AVAILABLE DATA:
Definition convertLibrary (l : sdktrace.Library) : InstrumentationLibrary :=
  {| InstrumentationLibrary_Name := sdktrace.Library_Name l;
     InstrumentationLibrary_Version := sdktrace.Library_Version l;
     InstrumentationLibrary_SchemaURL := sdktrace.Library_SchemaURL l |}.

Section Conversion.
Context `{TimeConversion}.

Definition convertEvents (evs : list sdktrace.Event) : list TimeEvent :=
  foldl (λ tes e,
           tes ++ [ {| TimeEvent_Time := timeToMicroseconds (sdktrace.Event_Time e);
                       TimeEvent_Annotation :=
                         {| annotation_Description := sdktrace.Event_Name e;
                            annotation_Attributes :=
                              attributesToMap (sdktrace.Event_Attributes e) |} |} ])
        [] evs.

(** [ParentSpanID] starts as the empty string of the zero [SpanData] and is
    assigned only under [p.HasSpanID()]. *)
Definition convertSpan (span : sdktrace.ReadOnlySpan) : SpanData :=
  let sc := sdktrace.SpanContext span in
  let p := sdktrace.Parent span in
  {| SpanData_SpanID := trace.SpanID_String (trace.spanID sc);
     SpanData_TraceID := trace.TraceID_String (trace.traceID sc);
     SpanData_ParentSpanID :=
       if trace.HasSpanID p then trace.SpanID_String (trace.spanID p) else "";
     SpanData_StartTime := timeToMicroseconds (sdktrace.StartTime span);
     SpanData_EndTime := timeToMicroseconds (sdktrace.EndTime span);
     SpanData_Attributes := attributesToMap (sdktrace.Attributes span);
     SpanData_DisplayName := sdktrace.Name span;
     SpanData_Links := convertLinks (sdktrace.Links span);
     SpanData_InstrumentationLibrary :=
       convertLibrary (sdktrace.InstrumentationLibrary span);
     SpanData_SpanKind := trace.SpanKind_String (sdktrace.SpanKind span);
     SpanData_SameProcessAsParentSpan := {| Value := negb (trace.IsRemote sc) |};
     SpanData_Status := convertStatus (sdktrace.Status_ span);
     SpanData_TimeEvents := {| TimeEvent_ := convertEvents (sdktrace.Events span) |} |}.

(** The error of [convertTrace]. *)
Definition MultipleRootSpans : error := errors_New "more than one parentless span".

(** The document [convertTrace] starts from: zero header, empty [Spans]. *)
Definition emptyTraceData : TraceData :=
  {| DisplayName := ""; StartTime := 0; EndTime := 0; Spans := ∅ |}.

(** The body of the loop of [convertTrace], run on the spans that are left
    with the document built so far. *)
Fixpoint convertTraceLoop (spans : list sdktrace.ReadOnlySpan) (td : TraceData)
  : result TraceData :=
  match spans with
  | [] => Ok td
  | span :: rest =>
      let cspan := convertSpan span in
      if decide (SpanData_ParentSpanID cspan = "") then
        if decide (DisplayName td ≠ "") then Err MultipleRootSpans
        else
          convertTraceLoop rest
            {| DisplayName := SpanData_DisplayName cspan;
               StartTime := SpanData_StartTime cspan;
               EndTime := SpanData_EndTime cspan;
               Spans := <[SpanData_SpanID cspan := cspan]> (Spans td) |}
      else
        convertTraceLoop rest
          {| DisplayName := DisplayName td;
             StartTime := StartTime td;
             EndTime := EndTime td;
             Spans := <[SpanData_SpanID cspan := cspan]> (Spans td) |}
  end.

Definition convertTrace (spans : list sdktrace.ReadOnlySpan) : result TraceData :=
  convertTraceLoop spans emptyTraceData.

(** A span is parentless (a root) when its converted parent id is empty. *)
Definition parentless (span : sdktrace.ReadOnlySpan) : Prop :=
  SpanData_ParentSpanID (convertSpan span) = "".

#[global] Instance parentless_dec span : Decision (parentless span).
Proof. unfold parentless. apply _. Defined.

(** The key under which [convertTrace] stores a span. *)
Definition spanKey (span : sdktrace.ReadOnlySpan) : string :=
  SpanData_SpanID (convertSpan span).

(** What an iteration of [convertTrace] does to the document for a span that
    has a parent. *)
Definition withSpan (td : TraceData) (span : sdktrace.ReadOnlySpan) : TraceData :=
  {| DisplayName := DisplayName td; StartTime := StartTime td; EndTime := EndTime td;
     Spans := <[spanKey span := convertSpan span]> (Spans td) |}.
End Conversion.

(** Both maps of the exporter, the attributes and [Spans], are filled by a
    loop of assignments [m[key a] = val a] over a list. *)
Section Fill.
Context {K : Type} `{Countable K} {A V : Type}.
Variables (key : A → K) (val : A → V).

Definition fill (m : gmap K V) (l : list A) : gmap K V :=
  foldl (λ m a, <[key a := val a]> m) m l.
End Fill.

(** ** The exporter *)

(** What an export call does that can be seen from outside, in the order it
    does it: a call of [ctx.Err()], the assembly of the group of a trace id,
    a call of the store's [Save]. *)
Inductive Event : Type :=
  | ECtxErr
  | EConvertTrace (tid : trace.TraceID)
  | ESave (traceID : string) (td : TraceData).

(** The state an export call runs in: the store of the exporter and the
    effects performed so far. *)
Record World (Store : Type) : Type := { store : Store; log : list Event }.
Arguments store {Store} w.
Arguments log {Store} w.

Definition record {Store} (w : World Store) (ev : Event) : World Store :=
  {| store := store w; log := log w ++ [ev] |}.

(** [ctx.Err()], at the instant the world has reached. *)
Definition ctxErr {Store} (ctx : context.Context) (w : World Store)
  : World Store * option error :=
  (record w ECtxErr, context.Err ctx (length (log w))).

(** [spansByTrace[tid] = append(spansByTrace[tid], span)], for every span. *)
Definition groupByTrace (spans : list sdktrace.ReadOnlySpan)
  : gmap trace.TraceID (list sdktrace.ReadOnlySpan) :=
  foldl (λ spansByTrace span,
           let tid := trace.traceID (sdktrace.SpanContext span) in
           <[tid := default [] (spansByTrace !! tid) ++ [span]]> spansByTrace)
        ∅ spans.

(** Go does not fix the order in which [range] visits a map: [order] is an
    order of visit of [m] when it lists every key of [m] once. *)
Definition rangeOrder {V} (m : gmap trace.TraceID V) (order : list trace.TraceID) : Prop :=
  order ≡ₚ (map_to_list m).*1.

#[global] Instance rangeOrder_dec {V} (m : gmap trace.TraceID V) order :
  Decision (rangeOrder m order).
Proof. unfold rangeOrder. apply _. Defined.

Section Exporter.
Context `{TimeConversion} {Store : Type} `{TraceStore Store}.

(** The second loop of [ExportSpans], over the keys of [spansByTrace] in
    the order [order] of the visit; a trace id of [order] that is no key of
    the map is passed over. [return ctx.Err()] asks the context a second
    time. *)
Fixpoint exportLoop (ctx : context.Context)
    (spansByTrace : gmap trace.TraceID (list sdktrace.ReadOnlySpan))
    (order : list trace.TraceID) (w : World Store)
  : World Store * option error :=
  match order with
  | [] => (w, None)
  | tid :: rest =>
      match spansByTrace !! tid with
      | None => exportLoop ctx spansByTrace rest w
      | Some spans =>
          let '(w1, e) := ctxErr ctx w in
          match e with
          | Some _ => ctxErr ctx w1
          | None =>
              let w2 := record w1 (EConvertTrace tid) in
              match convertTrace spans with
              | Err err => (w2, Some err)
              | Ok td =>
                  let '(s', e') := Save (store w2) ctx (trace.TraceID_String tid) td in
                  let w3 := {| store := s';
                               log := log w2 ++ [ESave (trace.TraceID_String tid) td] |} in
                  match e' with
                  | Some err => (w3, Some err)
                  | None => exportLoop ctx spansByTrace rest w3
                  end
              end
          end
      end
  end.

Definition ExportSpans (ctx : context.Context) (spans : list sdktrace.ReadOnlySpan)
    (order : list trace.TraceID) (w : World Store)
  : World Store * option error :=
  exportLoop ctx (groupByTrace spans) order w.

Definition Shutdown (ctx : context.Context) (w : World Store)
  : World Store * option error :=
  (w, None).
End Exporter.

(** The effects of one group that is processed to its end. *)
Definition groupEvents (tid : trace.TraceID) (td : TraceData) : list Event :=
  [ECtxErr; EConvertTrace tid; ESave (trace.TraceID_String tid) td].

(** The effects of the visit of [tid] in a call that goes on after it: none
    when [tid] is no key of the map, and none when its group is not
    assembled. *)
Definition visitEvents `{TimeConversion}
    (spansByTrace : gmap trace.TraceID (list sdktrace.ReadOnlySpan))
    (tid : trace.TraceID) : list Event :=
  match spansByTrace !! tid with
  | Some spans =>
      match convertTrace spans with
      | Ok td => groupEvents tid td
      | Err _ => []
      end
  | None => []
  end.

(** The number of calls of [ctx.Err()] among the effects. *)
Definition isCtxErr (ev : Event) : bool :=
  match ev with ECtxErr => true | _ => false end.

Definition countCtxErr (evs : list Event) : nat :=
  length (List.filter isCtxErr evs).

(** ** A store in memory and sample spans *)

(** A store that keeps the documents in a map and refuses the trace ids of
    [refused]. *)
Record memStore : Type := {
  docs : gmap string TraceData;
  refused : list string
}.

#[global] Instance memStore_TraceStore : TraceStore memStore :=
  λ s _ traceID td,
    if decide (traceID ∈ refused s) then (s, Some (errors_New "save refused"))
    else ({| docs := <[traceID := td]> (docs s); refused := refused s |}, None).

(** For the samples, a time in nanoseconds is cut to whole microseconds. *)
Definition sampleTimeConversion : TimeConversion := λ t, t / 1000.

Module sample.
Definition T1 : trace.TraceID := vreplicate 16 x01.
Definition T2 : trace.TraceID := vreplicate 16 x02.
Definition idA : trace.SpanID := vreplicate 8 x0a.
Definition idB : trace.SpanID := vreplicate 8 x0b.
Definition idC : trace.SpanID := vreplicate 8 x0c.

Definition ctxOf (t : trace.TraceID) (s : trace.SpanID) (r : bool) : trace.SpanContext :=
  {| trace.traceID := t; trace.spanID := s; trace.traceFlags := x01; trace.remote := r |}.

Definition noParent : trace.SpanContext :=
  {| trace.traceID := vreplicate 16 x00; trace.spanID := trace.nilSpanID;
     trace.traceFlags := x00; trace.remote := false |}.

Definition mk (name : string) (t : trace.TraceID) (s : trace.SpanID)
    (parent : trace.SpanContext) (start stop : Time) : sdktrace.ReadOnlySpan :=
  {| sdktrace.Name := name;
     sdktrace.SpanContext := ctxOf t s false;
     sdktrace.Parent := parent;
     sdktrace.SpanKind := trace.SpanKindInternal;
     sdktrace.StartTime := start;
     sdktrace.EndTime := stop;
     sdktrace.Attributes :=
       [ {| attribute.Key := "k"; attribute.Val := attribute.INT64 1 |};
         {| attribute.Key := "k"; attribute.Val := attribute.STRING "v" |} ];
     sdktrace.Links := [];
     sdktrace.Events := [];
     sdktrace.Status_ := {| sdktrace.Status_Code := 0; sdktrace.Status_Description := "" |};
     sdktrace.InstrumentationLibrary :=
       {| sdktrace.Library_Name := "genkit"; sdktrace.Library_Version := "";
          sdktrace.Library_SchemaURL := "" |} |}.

PROBLEM:
From the records above, show each line that contains the word "ECtxErr".

ANSWER TO THIS TASK:
  | ECtxErr
  (record w ECtxErr, context.Err ctx (length (log w))).
  [ECtxErr; EConvertTrace tid; ESave (trace.TraceID_String tid) td].
  match ev with ECtxErr => true | _ => false end.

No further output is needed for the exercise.